Want to submit a patch that implements zstd compression for TOAST data using a 20-byte TOAST pointer format, directly addressing the concerns raised in prior discussions [1][2][3].
A bit of a background in the 2022 thread [3], The overall suggestion was to have something extensible for the TOAST header
i.e. something like: 00 = PGLZ 01 = LZ4 10 = reserved for future emergencies 11 = extended header with additional type byte
This patch implements that idea. The new header format:
struct varatt_external_extended { int32 va_rawsize; /* same as legacy */ uint32 va_extinfo; /* cmid=3 signals extended format */ uint8 va_flags; /* feature flags */ uint8 va_data[3]; /* va_data[0] = compression method */ Oid va_valueid; /* same as legacy */ Oid va_toastrelid; /* same as legacy */ };
A few notes:
- Zstd only applies to external TOAST, not inline compression. The 2-bit limit in va_tcinfo stays as-is for inline data, where pglz/lz4 work fine anyway.
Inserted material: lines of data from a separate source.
(* ===== verification/ConfigSpec.v ===== *)
(** * What the configuration parser guarantees *)

From Stdlib Require Import SpecFloat.
From S2P Require Import Prelude PyText Float64 Errors PyVal Json JsonFacts Tokenization Layout Url UrlFacts FileSystem PyConv Config.
Import ResNotations.
Local Open Scope res_scope.

(** ** Writing *)

Definition scalar_text (v : pyval) : pystr :=
  match v with
  | PBool b => if b then str "true" else str "false"
  | PInt z => int_repr z
  | PFloat f => finite_repr f
  | PStr s => c_quote :: s ++ [c_quote]
  | _ => str "null"
  end.

Definition spaces (n : nat) : pystr := replicate n 32.

Fixpoint yaml_entry (n : nat) (k : pystr) (v : pyval) : list pystr :=
  match v with
  | PDict d =>
      (spaces n ++ k ++ [58]) ::
      (fix go (d : list (pystr * pyval)) : list pystr :=
         match d with [] => [] | (k', x) :: d' => yaml_entry (n + 2) k' x ++ go d' end) d
  | _ => [spaces n ++ k ++ 58 :: 32 :: scalar_text v]
  end.

Definition yaml_entries (n : nat) (d : list (pystr * pyval)) : list pystr :=
  flat_map (fun kv => yaml_entry n kv.1 kv.2) d.

Lemma yaml_entry_dict n k d : yaml_entry n k (PDict d) = (spaces n ++ k ++ [58]) :: yaml_entries (n + 2) d.
Proof. simpl. f_equal. induction d as [|[k' x] d IH]; simpl; [done|]. by rewrite IH. Qed.

(** The text of a document, every line ended by a line feed. *)
Definition yaml_text (d : list (pystr * pyval)) : pystr := flat_map (fun l => l ++ [10]) (yaml_entries 0 d).

(** Texts that survive: no comment sign and no line break. *)
Definition plain_char (c : Z) : bool := negb (c =? 35) && negb (is_linebreak c).

Definition key_ok (k : pystr) : bool :=
  forallb plain_char k && negb (bool_decide (58 ∈ k)) &&
  match k with [] => true | c :: _ => negb (Tokenization.is_space c) end.

Fixpoint yaml_ok (v : pyval) : bool :=
  match v with
  | PNone | PBool _ => true
  | PInt z => zlen (dec_nat (Z.abs z)) <=? max_int_digits
  | PFloat f => float_ok f
  | PStr s => forallb plain_char s
  | PDict d => bool_decide (NoDup d.*1) &&
               (fix go d := match d with [] => true | (k, x) :: d' => key_ok k && yaml_ok x && go d' end) d
  | _ => false
  end.

Lemma yaml_ok_dict d :
  yaml_ok (PDict d) = true -> NoDup d.*1 /\ Forall (fun kv => key_ok kv.1 = true /\ yaml_ok kv.2 = true) d.
Proof.
  simpl. rewrite andb_true_iff, bool_decide_eq_true. intros [H1 H2]. split; [done|]. clear H1.
  induction d as [|[k x] d IH]; [constructor|]. rewrite !andb_true_iff in H2. destruct H2 as [[H1 H2] H3].
  constructor; [done|]. by apply IH.
Qed.

(** ** One line *)

Lemma plain_not (s : pystr) : forallb plain_char s = true -> 35 ∉ s.
Proof.
  intros H Hin. rewrite Forall_forallb, Forall_forall in H. specialize (H _ Hin). done.
Qed.

Lemma last_app_ne (a b : pystr) d : b <> [] -> List.last (a ++ b) d = List.last b d.
Proof.
  intros Hb. induction a as [|x a IH]; [done|]. cbn [app]. rewrite <- IH. destruct (a ++ b) eqn:E; [|done].
  by apply app_eq_nil in E as [_ ->].
Qed.

Section Line.
Context (n : nat) (k rest : pystr).
Context (Hk : key_ok k = true) (Hr : forallb plain_char rest = true).
Context (Hlast : Tokenization.is_space (List.last (58 :: rest) 0) = false).

Let L := spaces n ++ k ++ 58 :: rest.

Lemma body_head : match k ++ 58 :: rest with [] => True | c :: _ => Tokenization.is_space c = false end.
Proof.
  unfold key_ok in Hk. destruct k as [|c k']; [done|]. rewrite !andb_true_iff in Hk. destruct Hk as [_ Hc]. simpl.
  by destruct (Tokenization.is_space c).
Qed.

Lemma line_lstrip : str_lstrip L = k ++ 58 :: rest.
Proof.
  unfold str_lstrip, L. rewrite span_all_then; [done| |apply body_head]. unfold spaces. by apply Forall_replicate.
Qed.

Lemma line_last : List.last (k ++ 58 :: rest) 0 = List.last (58 :: rest) 0.
Proof. by apply last_app_ne. Qed.

Lemma line_strip : str_strip L = k ++ 58 :: rest.
Proof. unfold str_strip. rewrite line_lstrip. apply rstrip_id. by rewrite line_last. Qed.

Lemma line_code : code_of L = L.
Proof.
  unfold code_of. rewrite split_first_none.
  - apply rstrip_id. unfold L. rewrite last_app_ne by (by destruct k). by rewrite line_last.
  - unfold L, spaces. rewrite !not_elem_of_app, not_elem_of_cons. unfold key_ok in Hk. rewrite !andb_true_iff in Hk.
    destruct Hk as [[Hp _] _]. split_and!; [|by apply plain_not|done|by apply plain_not].
    by intros [? _]%elem_of_replicate.
Qed.

Lemma line_not_blank : is_blank L = false.
Proof. unfold is_blank. rewrite line_strip. apply bool_decide_eq_false_2. by destruct k. Qed.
Zstd's wins show up on larger values. - A GUC use_extended_toast_header controls whether pglz/lz4 also use the 20-byte format (defaults to off for compatibility, can enable it if you want consistency). - Legacy 16-byte pointers continue to work - we check the vartag to determine which format to read.
The 4 extra bytes per pointer is negligible for typical TOAST data sizes, and it gives us room to grow.